(* ===== verification/Rights.v ===== *)
(** * What a token may give a sandbox

    [services/api/api.go]: the route of a create and of a fork asks for the scope to write a sandbox; the secrets, the policy and
    the host ports that the new sandbox takes are in the body, or on the source, and are asked for here. The handlers, less the
    decoding of their bodies. *)

From S2P Require Import Prelude Ops GoStrings Netip Models SandboxFields SandboxID Repository Http Routes Headers Host Lifecycle Creation Checkpoint.
Local Open Scope op_scope.

Record scopeError : Type := MkScopeError { escope : string; named : string; eaction : string }.

(** [scopesCover]. *)
Definition scopesCover (scopes : list string) (need : string) : bool :=
  if bool_decide (scopes = []) then true else existsb (λ s, String.eqb s ScopeAll || String.eqb s need) scopes.

(** [stamped] is the value of the context: [None] for a request that came to the socket itself. *)
Definition checkGrantScopes (stamped : option (list string)) (action : string) (secrets : list string) (policy : string) : result scopeError unit :=
  match stamped with
  | None => Ok tt
  | Some scopes =>
      if negb (bool_decide (secrets = [])) && negb (scopesCover scopes ScopeSecret) then Err (MkScopeError ScopeSecret "secret" action)
      else if negb (String.eqb policy "") && negb (scopesCover scopes ScopePolicy) then Err (MkScopeError ScopePolicy "policy" action)
      else Ok tt
  end.

Definition checkCreateScopes (stamped : option (list string)) (req : CreateRequest) : result scopeError unit :=
  match checkGrantScopes stamped "create that names" (CrSecrets req) (CrPolicy req) with
  | Err e => Err e
  | Ok _ =>
      match stamped with
      | None => Ok tt
      | Some scopes =>
          if negb (bool_decide (CrPorts req = [])) && negb (scopesCover scopes ScopePortWrite)
          then Err (MkScopeError ScopePortWrite "host port" "create that forwards") else Ok tt
      end
  end.

(** The check [forkSandbox] has the fork run on its source. *)
Definition forkCheck (stamped : option (list string)) (source : Sandbox) : bool :=
  is_ok (checkGrantScopes stamped "fork that copies" (Secrets source) (SPolicyName source)).

(** [createSandbox]: [create] is the one of the lifecycle the query asked for. *)
Inductive create_answer (A : Type) : Type := Forbidden (e : scopeError) | Created (a : A).
Arguments Forbidden {A} e.
Arguments Created {A} a.

Definition createSandbox {S E A} (header : Header) (req : CreateRequest) (create : CreateRequest → op S E A) : op S E (create_answer A) :=
  match checkCreateScopes (stampedScopes header) req with
  | Err e => ret (Forbidden e)
  | Ok _ => a <~ create req ;; ret (Created a)
  end.

(** ** Theorems *)

(** What a request takes beyond the sandbox itself. *)
Definition takes (secrets : list string) (policy : string) (ports : list PortForward) (need : string) : Prop :=
  need = ScopeSecret ∧ secrets ≠ [] ∨ need = ScopePolicy ∧ policy ≠ "" ∨ need = ScopePortWrite ∧ ports ≠ [].

(** The daemon reads a scope as the front does. *)
Lemma scopesCover_covers scopes need : need ≠ AnyToken → scopesCover scopes need = covers scopes need.
Proof.
  intros Hn. unfold scopesCover, covers. rewrite (proj2 (String.eqb_neq need AnyToken)) by done. rewrite orb_false_r. by destruct (bool_decide _).
Qed.

Lemma checkGrantScopes_Ok scopes action secrets policy :
  checkGrantScopes (Some scopes) action secrets policy = Ok tt ↔ ∀ need, takes secrets policy [] need → covers scopes need = true.
Proof.
  unfold checkGrantScopes, takes. rewrite !scopesCover_covers by done.
  destruct (bool_decide_reflect (secrets = [])) as [Hs|Hs]; simpl;
    [|destruct (covers scopes ScopeSecret) eqn:Hc; simpl; [|split; [done|]; intros Hall; rewrite Hall in Hc; [done|by left]]];
    (destruct (String.eqb_spec policy "") as [Hp|Hp]; simpl;
      [|destruct (covers scopes ScopePolicy) eqn:Hc2; simpl; [|split; [done|]; intros Hall; rewrite Hall in Hc2; [done|right; by left]]]);
    (split; [intros _ need [[-> ?]|[[-> ?]|[-> ?]]]; done|done]).
Qed.

(** A token creates with the rights it has: through the front, a create runs just when the scopes of the token cover every kind
    of thing its body names, by the rule the front itself judges routes by; any other touches nothing and names the scope that is
    missing. *)
Theorem create_rights {S E A} header scopes req (create : CreateRequest → op S E A) s : stampedScopes header = Some scopes →
  ((∀ need, takes (CrSecrets req) (CrPolicy req) (CrPorts req) need → covers scopes need = true) ∧
     createSandbox header req create s = (a <~ create req ;; ret (Created a)) s) ∨
  ∃ e, createSandbox header req create s = ([], s, Ok (Forbidden e)) ∧
    takes (CrSecrets req) (CrPolicy req) (CrPorts req) (escope e) ∧ covers scopes (escope e) = false.
Proof.
  intros Hst. unfold createSandbox. rewrite Hst. unfold checkCreateScopes, checkGrantScopes, takes. rewrite !scopesCover_covers by done.
  destruct (bool_decide_reflect (CrSecrets req = [])) as [Hs|Hs]; simpl;
    [|destruct (covers scopes ScopeSecret) eqn:Hc; simpl; [|right; eexists; split_and!; [done|by left|done]]];
    (destruct (String.eqb_spec (CrPolicy req) "") as [Hp|Hp]; simpl;
      [|destruct (covers scopes ScopePolicy) eqn:Hc2; simpl; [|right; eexists; split_and!; [done|right; by left|done]]]);
    (destruct (bool_decide_reflect (CrPorts req = [])) as [Hq|Hq]; simpl;
      [|destruct (covers scopes ScopePortWrite) eqn:Hc3; simpl; [|right; eexists; split_and!; [done|right; by right|done]]]);
    left; (split; [intros need [[-> ?]|[[-> ?]|[-> ?]]]; done|done]).
Qed.

(** A fork copies no more than the token may give: where the host runs the check of the route, a fork whose source holds a secret
    or a policy the scopes do not cover answers an error before it made anything, every state on its way the one it began in. *)
Theorem fork_rights `{Hst : Host} scopes source name s src :
  (∀ sb, fork_check sb = forkCheck (Some scopes) sb) → Get (repo_of s) source = Ok src →
  (∃ need, takes (Secrets src) (SPolicyName src) [] need ∧ covers scopes need = false) →
  ∃ e, Fork_locked source name s = ([], s, Err e).
Proof.
  intros Hf Hg (need & Hn & Hc). assert (fork_check src = false) as Hno.
  { rewrite Hf. unfold forkCheck. destruct (checkGrantScopes _ _ _ _) as [[]|e] eqn:Hch; [|done].
    rewrite (proj1 (checkGrantScopes_Ok _ _ _ _) Hch need Hn) in Hc. done. }
  unfold Fork_locked, readSource, bind, getRecord, ask, check. rewrite Hg. simpl. destruct (FailedGuard src) as [[]|e]; simpl; [|by exists e].
  destruct (bool_decide _); simpl; [|by eexists]. rewrite Hno. simpl. by eexists.
Qed.

Example forked_secret : forkCheck (Some [ScopeSandboxWrite]) (set_Secrets ["TOKEN"] sandbox_zero) = false ∧
  forkCheck (Some [ScopeSandboxWrite; ScopeSecret]) (set_Secrets ["TOKEN"] sandbox_zero) = true ∧ forkCheck None (set_Secrets ["TOKEN"] sandbox_zero) = true.
Proof. vm_compute. done. Qed.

**********

Problem requirements
Above are the records. Copy the lines beginning at the one that has "Lemma scopesCover_covers scopes" and ending with the one that has "Some scopes →", unchanged.

Output of the exercise
Lemma scopesCover_covers scopes need : need ≠ AnyToken → scopesCover scopes need = covers scopes need.
Proof.
  intros Hn. unfold scopesCover, covers. rewrite (proj2 (String.eqb_neq need AnyToken)) by done. rewrite orb_false_r. by destruct (bool_decide _).
Qed.

Lemma checkGrantScopes_Ok scopes action secrets policy :
  checkGrantScopes (Some scopes) action secrets policy = Ok tt ↔ ∀ need, takes secrets policy [] need → covers scopes need = true.
Proof.
  unfold checkGrantScopes, takes. rewrite !scopesCover_covers by done.
  destruct (bool_decide_reflect (secrets = [])) as [Hs|Hs]; simpl;
    [|destruct (covers scopes ScopeSecret) eqn:Hc; simpl; [|split; [done|]; intros Hall; rewrite Hall in Hc; [done|by left]]];
    (destruct (String.eqb_spec policy "") as [Hp|Hp]; simpl;
      [|destruct (covers scopes ScopePolicy) eqn:Hc2; simpl; [|split; [done|]; intros Hall; rewrite Hall in Hc2; [done|right; by left]]]);
    (split; [intros _ need [[-> ?]|[[-> ?]|[-> ?]]]; done|done]).
Qed.

(** A token creates with the rights it has: through the front, a create runs just when the scopes of the token cover every kind
    of thing its body names, by the rule the front itself judges routes by; any other touches nothing and names the scope that is
    missing. *)
Theorem create_rights {S E A} header scopes req (create : CreateRequest → op S E A) s : stampedScopes header = Some scopes →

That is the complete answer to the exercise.